(** * release-assets-action: the upload script, embedded and verified

    A shallow embedding of [src/scripts/upload-assets.js], the function
    that [module.exports] holds.  The script runs inside the
    github-script action: it validates its inputs, resolves one release
    (indexed lookup by tag, then the paginated listing), expands glob
    patterns into a list of files, uploads every file as a release asset
    (deleting and retrying on a name conflict when that is allowed) and
    sets the [download_urls] output.

    The embedding is a state, trace and exception monad:
    - the remote service is an abstract [World] changed by the four
      octokit calls, each of which either resolves or rejects;
    - every call of [core.*], every octokit call with its answer and
      every glob expansion is written to the trace, in program order;
    - [return] after [core.setFailed] and [throw] end the run early; the
      [while] loop of the paginated listing is bounded by fuel. *)

From Stdlib Require Import String Ascii List Bool Arith Lia DecimalString.
Import ListNotations.

#[local] Open Scope string_scope.
#[local] Open Scope list_scope.

Set Implicit Arguments.

(** ** Values of the JavaScript side *)

(** What a JavaScript expression of the script can hold where the script
    does not fix the type: the result of [JSON.parse], an element of the
    pattern array, the raw [denyOverwrite] parameter. *)
#[local] Unset Elimination Schemes.
Inductive JsValue : Type :=
| JUndefined
| JNull
| JBool (b : bool)
| JNumber (lexeme : string)
| JString (s : string)
| JArray (items : list JsValue)
| JObject (fields : list (string * JsValue)).
#[local] Set Elimination Schemes.

(** An error object as the script reads it: [error.status] (absent on a
    plain [Error] or [TypeError]) and [error.message]. *)
Record JsError : Type := mkError {
  status : option nat;
  message : string
}.

(** A call into a collaborator either gives a value or throws (for an
    awaited promise: resolves or rejects). *)
Inductive Reply (A : Type) : Type :=
| Ok (a : A)
| Fail (e : JsError).
Arguments Ok {A} a.
Arguments Fail {A} e.

Module Asset.
Record t : Type := mk {
  id : nat;
  name : string;
  browser_download_url : string
}.
End Asset.

Module Release.
Record t : Type := mk {
  id : nat;
  tag_name : string;
  name : string;
  assets : list Asset.t;
  draft : bool
}.
End Release.

(** [context.ref] and [context.repo]. *)
Module Context.
Record t : Type := mk {
  ref : string;
  owner : string;
  repo : string
}.
End Context.

(** The parameters of the exported function other than the injected
    collaborators. *)
Record Params : Type := mkParams {
  assetPathsInput : string;
  releaseTag : string;
  releaseName : string;
  denyOverwrite : JsValue
}.

(** ** Collaborators *)

(** [github.rest.repos]: the four operations the script awaits.  Each
    takes the remote state and gives its answer and the state after. *)
Record Octokit (World : Type) : Type := mkOctokit {
  getReleaseByTag :
    string -> string -> string -> World -> Reply Release.t * World;
  listReleases :
    string -> string -> nat -> nat -> World -> Reply (list Release.t) * World;
  uploadReleaseAsset :
    string -> string -> nat -> string -> list Byte.byte -> World ->
    Reply Asset.t * World;
  deleteReleaseAsset :
    string -> string -> nat -> World -> Reply unit * World
}.

(** [glob.create(pattern, {followSymbolicLinks: false})] followed by
    [globber.glob()], [fs.statSync(p).isFile()] and [fs.readFileSync]. *)
Record FileSystem : Type := mkFileSystem {
  glob : JsValue -> Reply (list string);
  statSync_isFile : string -> Reply bool;
  readFileSync : string -> Reply (list Byte.byte)
}.

(** Built-ins of the language and of Node that the script calls:
    [JSON.parse], [JSON.stringify], [String.prototype.trim],
    [path.basename] and the conversion of a value inside a template
    literal. *)
Record JsRuntime : Type := mkJsRuntime {
  JSON_parse : string -> Reply JsValue;
  JSON_stringify : JsValue -> string;
  trim : string -> string;
  basename : string -> string;
  ToString : JsValue -> string
}.

(** ** The trace *)

Inductive Event : Type :=
| Info (msg : string)
| Warning (msg : string)
| Error (msg : string)
| SetFailed (msg : string)
| SetOutput (key value : string)
| Summary (heading raw : string) (items : list string)
| GetReleaseByTag (tag : string) (answer : Reply Release.t)
| ListReleases (per_page page : nat) (answer : Reply (list Release.t))
| UploadReleaseAsset (release_id : nat) (name : string)
    (data : list Byte.byte) (answer : Reply Asset.t)
| DeleteReleaseAsset (asset_id : nat) (answer : Reply unit)
| Glob (pattern : JsValue) (answer : Reply (list string)).

(** ** Strings as the script uses them *)

(** A string in a condition: the empty string is falsy. *)
Definition truthy (s : string) : bool :=
  match s with
  | EmptyString => false
  | String _ _ => true
  end.

Definition startsWith (s p : string) : bool := String.prefix p s.

Definition includes (s p : string) : bool :=
  match String.index 0 p s with
  | Some _ => true
  | None => false
  end.

(** [s.replace(p, r)] for a string pattern: the first occurrence only. *)
Definition replace (s p r : string) : string :=
  match String.index 0 p s with
  | Some i =>
      String.substring 0 i s ++ r ++
      String.substring (i + String.length p)
        (String.length s - (i + String.length p)) s
  | None => s
  end.

(** A non-negative integer inside a template literal. *)
Definition string_of_nat (n : nat) : string :=
  NilZero.string_of_uint (Nat.to_uint n).

Definition newline : string := String (ascii_of_nat 10) EmptyString.

(** ** The monad of the script *)

(** How a piece of the script ends: with a value, by [return] from the
    exported function, by a thrown error, or (the listing loop only) with
    the fuel spent. *)
Inductive Res (A : Type) : Type :=
| Val (a : A)
| Return
| Throw (e : JsError)
| OutOfFuel.
Arguments Val {A} a.
Arguments Return {A}.
Arguments Throw {A} e.
Arguments OutOfFuel {A}.

Section Monad.
Variable World : Type.

Definition M (A : Type) : Type := World -> Res A * World * list Event.

Definition ret {A} (a : A) : M A := fun w => (Val a, w, []).

Definition bind {A B} (m : M A) (k : A -> M B) : M B :=
  fun w =>
    match m w with
    | (Val a, w1, t1) =>
        match k a w1 with
        | (r, w2, t2) => (r, w2, t1 ++ t2)
        end
    | (Return, w1, t1) => (Return, w1, t1)
    | (Throw e, w1, t1) => (Throw e, w1, t1)
    | (OutOfFuel, w1, t1) => (OutOfFuel, w1, t1)
    end.

Definition emit (e : Event) : M unit := fun w => (Val tt, w, [e]).

Definition return_ {A} : M A := fun w => (Return, w, []).

Definition throw {A} (e : JsError) : M A := fun w => (Throw e, w, []).

Definition out_of_fuel {A} : M A := fun w => (OutOfFuel, w, []).

(** [try { m } catch (error) { h error }]: only a thrown error is
    caught; a [return] inside the block leaves the function. *)
Definition try_catch {A} (m : M A) (h : JsError -> M A) : M A :=
  fun w =>
    match m w with
    | (Throw e, w1, t1) =>
        match h e w1 with
        | (r, w2, t2) => (r, w2, t1 ++ t2)
        end
    | other => other
    end.

(** A synchronous collaborator that may throw. *)
Definition lift {A} (r : Reply A) : M A :=
  match r with
  | Ok a => ret a
  | Fail e => throw e
  end.

(** An awaited call: the answer is recorded, a rejection is thrown. *)
Definition await {A} (call : World -> Reply A * World)
    (record : Reply A -> Event) : M A :=
  fun w =>
    match call w with
    | (Ok a, w1) => (Val a, w1, [record (Ok a)])
    | (Fail e, w1) => (Throw e, w1, [record (Fail e)])
    end.
End Monad.

Arguments ret {World A} a.
Arguments emit {World} e.
Arguments return_ {World A}.
Arguments throw {World A} e.
Arguments out_of_fuel {World A}.
Arguments lift {World A} r.

Declare Scope script_scope.
Delimit Scope script_scope with script.
Notation "x <- m ;; k" := (bind m (fun x => k))
  (at level 100, m at next level, right associativity) : script_scope.
Notation "m ;; k" := (bind m (fun _ => k))
  (at level 100, right associativity) : script_scope.
#[local] Open Scope script_scope.

(** ** The script *)

(** [denyOverwrite === 'true' || denyOverwrite === true] *)
Definition strictly_equal_string (v : JsValue) (s : string) : bool :=
  match v with
  | JString s' => String.eqb s' s
  | _ => false
  end.

Definition strictly_equal_bool (v : JsValue) (b : bool) : bool :=
  match v with
  | JBool b' => Bool.eqb b' b
  | _ => false
  end.

Definition denyOverwriteBool (denyOverwrite : JsValue) : bool :=
  strictly_equal_string denyOverwrite "true" ||
  strictly_equal_bool denyOverwrite true.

------

Check every line above for the word "listing" and copy those that have it.

- [TASK RESULT]:
    (indexed lookup by tag, then the paginated listing), expands glob
      [while] loop of the paginated listing is bounded by fuel. *)
    exported function, by a thrown error, or (the listing loop only) with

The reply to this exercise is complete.